====== Data ======

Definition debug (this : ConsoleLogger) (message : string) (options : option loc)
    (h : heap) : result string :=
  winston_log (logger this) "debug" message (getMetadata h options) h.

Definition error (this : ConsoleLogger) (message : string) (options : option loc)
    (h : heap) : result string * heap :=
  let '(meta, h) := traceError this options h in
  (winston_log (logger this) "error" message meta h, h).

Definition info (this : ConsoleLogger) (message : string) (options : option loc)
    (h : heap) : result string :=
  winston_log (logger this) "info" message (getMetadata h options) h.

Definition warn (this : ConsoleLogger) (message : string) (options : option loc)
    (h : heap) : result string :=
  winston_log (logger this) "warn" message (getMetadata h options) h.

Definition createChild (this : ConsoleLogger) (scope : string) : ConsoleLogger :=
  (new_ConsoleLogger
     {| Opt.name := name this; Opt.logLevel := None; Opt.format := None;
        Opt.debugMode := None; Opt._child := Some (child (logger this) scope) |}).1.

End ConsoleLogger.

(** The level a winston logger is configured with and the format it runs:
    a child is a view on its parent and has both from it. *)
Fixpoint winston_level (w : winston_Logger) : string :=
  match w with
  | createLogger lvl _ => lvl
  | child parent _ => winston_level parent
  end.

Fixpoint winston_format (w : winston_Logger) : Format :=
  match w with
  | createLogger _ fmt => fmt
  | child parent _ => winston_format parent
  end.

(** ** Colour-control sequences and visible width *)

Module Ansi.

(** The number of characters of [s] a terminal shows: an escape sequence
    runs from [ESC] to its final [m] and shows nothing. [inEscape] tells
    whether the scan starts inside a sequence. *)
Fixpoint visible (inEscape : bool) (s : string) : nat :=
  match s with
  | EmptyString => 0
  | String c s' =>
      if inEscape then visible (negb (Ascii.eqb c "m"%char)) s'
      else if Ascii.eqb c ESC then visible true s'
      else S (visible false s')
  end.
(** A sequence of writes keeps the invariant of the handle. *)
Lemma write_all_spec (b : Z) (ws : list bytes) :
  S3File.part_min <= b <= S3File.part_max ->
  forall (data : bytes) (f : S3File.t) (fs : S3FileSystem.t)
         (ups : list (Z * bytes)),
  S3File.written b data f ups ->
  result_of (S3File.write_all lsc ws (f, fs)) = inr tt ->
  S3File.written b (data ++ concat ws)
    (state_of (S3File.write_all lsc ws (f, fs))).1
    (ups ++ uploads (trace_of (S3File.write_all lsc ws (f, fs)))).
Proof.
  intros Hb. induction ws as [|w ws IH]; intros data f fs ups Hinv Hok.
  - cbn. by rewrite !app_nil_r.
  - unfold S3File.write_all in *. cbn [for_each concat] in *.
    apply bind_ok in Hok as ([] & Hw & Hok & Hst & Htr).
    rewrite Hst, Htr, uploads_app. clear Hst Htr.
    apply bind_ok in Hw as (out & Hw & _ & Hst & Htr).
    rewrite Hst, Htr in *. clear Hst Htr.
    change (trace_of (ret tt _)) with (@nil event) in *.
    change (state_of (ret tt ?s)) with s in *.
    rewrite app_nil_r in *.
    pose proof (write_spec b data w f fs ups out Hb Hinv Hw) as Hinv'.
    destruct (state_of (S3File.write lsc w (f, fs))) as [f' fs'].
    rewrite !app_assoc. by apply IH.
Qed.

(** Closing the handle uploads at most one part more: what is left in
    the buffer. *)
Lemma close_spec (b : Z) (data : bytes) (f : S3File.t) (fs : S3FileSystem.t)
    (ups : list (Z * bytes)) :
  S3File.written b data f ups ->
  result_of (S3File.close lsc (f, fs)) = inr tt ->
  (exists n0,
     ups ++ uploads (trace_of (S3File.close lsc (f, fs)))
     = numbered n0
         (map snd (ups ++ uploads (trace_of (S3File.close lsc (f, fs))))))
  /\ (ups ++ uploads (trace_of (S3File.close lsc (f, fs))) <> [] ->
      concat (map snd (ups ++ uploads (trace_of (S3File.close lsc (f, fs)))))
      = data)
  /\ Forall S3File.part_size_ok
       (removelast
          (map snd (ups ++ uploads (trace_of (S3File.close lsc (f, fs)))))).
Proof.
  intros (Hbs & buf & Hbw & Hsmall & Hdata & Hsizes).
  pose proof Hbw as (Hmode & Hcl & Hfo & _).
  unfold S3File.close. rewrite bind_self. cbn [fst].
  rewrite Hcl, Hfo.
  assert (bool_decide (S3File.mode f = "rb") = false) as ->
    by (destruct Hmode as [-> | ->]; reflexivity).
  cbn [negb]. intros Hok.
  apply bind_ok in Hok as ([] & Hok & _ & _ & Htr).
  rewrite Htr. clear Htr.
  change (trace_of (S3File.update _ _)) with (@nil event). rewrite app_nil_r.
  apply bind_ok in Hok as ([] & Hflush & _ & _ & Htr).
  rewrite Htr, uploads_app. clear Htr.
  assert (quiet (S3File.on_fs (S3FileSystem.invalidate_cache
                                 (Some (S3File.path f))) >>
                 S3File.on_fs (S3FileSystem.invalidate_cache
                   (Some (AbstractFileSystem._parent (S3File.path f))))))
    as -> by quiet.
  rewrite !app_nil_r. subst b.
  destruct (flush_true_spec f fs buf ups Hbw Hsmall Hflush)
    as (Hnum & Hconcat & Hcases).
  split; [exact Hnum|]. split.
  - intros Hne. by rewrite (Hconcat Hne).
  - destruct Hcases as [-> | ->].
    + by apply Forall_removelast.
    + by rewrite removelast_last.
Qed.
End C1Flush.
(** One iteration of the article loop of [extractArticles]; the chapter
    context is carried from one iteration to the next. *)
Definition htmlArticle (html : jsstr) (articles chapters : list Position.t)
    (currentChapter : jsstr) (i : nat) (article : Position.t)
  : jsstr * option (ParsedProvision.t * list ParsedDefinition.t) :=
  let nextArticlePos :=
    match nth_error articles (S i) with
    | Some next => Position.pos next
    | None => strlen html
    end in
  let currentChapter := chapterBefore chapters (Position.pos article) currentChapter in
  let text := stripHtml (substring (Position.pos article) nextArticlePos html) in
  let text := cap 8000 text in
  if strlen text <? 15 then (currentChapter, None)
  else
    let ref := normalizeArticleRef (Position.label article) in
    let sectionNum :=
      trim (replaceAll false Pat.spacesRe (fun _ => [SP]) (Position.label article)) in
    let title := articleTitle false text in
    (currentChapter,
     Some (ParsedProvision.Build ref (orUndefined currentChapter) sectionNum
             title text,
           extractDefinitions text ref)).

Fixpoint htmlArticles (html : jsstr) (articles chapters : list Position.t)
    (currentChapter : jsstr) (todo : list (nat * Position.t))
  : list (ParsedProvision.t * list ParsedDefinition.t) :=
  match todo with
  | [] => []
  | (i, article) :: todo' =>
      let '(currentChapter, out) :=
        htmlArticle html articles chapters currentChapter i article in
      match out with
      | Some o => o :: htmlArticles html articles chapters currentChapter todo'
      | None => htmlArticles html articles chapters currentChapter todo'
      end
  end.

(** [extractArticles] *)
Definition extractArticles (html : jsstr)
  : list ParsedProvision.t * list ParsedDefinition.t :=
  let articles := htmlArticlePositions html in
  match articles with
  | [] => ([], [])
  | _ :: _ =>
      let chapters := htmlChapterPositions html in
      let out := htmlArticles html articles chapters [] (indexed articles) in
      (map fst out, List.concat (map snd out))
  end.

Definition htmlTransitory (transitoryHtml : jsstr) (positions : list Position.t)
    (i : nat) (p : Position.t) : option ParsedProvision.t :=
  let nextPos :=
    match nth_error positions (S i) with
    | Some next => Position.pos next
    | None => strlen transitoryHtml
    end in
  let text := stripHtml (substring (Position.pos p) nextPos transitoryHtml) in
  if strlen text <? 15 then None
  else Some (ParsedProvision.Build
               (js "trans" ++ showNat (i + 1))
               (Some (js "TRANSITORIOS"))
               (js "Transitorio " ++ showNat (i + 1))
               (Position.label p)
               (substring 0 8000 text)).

======
====== Data ======

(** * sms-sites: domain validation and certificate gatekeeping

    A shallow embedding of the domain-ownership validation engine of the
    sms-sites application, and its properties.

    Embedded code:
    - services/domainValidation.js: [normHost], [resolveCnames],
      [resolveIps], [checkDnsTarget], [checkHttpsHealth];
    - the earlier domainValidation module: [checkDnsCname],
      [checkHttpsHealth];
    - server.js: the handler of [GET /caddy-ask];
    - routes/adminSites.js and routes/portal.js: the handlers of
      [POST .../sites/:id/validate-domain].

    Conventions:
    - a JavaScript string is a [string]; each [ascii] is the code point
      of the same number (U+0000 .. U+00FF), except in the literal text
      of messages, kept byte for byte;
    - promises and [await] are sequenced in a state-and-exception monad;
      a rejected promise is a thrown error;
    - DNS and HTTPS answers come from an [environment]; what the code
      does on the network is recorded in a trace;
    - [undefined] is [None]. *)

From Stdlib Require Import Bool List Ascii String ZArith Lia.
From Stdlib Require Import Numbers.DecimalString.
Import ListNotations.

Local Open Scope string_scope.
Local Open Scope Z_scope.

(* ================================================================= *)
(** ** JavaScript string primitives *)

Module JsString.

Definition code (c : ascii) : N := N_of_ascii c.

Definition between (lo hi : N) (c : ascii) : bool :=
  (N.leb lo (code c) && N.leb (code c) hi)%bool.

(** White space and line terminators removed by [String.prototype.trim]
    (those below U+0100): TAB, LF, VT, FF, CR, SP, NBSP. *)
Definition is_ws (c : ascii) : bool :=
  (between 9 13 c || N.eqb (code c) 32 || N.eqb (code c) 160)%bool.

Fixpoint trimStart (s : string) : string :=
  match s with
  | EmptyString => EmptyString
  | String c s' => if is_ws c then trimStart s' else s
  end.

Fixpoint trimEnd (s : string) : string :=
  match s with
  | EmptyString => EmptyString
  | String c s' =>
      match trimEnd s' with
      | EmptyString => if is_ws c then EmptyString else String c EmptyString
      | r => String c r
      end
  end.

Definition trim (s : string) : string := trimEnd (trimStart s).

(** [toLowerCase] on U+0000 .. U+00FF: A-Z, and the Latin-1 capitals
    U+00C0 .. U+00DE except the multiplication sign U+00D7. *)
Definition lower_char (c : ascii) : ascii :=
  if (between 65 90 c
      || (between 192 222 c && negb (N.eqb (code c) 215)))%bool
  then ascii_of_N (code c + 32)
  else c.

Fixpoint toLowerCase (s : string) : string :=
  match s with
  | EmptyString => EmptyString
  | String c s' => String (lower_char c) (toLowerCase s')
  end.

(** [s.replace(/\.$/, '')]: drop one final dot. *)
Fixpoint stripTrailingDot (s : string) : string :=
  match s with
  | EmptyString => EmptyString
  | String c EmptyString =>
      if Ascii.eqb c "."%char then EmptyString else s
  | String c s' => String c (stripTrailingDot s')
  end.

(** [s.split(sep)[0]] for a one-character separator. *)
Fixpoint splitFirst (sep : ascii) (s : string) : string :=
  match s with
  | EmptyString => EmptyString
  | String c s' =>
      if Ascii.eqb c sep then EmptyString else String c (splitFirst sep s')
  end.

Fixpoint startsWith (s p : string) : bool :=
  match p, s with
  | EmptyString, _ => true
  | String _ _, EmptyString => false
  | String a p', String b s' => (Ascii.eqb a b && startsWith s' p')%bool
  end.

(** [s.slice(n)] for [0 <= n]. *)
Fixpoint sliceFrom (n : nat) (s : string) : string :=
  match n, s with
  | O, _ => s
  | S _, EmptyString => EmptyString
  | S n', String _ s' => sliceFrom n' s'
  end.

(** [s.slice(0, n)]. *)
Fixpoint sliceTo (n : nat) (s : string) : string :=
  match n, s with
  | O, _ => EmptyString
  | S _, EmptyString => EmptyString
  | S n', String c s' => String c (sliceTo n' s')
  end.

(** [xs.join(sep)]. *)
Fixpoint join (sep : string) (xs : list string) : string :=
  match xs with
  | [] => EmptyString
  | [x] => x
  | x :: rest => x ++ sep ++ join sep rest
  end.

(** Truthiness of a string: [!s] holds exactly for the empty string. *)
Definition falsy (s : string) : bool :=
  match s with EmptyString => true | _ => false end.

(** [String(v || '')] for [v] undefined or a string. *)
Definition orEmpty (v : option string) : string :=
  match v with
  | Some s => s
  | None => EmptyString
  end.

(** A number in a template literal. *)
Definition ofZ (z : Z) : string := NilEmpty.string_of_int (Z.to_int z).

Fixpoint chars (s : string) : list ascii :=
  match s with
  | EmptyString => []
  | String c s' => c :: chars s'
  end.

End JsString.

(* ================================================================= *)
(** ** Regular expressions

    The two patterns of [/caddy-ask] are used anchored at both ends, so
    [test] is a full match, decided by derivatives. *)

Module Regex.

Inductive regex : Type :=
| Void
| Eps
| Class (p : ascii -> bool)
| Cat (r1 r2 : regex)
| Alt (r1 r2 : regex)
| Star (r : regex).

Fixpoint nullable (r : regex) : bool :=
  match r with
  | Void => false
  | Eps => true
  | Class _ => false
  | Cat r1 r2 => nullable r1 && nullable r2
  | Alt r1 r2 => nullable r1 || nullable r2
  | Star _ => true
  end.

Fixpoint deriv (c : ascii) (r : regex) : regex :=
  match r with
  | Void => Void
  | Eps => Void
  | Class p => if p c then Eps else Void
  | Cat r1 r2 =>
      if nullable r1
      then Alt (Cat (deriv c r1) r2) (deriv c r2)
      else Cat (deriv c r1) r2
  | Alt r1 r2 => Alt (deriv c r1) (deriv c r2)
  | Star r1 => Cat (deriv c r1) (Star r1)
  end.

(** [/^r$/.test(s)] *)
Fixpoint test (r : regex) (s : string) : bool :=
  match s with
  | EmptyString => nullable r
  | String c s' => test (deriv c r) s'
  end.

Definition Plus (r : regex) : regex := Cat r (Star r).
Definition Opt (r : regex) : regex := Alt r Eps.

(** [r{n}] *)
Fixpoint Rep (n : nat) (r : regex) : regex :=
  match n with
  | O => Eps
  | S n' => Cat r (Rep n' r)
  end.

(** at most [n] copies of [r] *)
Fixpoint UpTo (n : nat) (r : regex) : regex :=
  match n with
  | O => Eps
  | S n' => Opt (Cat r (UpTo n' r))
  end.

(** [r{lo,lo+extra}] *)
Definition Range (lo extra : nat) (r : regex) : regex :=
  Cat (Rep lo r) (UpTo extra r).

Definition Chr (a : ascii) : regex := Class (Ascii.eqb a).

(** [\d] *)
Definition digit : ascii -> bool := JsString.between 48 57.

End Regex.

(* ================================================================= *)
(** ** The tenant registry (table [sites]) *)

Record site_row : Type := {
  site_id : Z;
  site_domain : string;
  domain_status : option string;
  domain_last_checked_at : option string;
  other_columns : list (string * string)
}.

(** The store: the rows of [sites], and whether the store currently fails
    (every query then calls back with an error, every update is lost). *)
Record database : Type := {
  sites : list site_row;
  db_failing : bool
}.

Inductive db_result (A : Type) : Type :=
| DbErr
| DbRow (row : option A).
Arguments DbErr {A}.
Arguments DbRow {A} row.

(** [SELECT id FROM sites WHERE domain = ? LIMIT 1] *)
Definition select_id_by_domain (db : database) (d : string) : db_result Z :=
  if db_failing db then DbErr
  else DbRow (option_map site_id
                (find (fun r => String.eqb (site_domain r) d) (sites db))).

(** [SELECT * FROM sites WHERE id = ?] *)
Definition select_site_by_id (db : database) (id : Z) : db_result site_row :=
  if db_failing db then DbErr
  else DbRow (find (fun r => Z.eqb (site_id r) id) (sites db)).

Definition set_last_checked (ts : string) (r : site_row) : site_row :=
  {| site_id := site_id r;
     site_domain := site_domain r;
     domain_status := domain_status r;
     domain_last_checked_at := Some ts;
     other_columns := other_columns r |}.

======

→ Problem to work on
Copy out only the lines above from the one with "intros Hb. induction" to the one with "rewrite Hcl, Hfo.", inclusive, exactly as they stand.

→ Written answer
  intros Hb. induction ws as [|w ws IH]; intros data f fs ups Hinv Hok.
  - cbn. by rewrite !app_nil_r.
  - unfold S3File.write_all in *. cbn [for_each concat] in *.
    apply bind_ok in Hok as ([] & Hw & Hok & Hst & Htr).
    rewrite Hst, Htr, uploads_app. clear Hst Htr.
    apply bind_ok in Hw as (out & Hw & _ & Hst & Htr).
    rewrite Hst, Htr in *. clear Hst Htr.
    change (trace_of (ret tt _)) with (@nil event) in *.
    change (state_of (ret tt ?s)) with s in *.
    rewrite app_nil_r in *.
    pose proof (write_spec b data w f fs ups out Hb Hinv Hw) as Hinv'.
    destruct (state_of (S3File.write lsc w (f, fs))) as [f' fs'].
    rewrite !app_assoc. by apply IH.
Qed.

(** Closing the handle uploads at most one part more: what is left in
    the buffer. *)
Lemma close_spec (b : Z) (data : bytes) (f : S3File.t) (fs : S3FileSystem.t)
    (ups : list (Z * bytes)) :
  S3File.written b data f ups ->
  result_of (S3File.close lsc (f, fs)) = inr tt ->
  (exists n0,
     ups ++ uploads (trace_of (S3File.close lsc (f, fs)))
     = numbered n0
         (map snd (ups ++ uploads (trace_of (S3File.close lsc (f, fs))))))
  /\ (ups ++ uploads (trace_of (S3File.close lsc (f, fs))) <> [] ->
      concat (map snd (ups ++ uploads (trace_of (S3File.close lsc (f, fs)))))
      = data)
  /\ Forall S3File.part_size_ok
       (removelast
          (map snd (ups ++ uploads (trace_of (S3File.close lsc (f, fs)))))).
Proof.
  intros (Hbs & buf & Hbw & Hsmall & Hdata & Hsizes).
  pose proof Hbw as (Hmode & Hcl & Hfo & _).
  unfold S3File.close. rewrite bind_self. cbn [fst].
  rewrite Hcl, Hfo.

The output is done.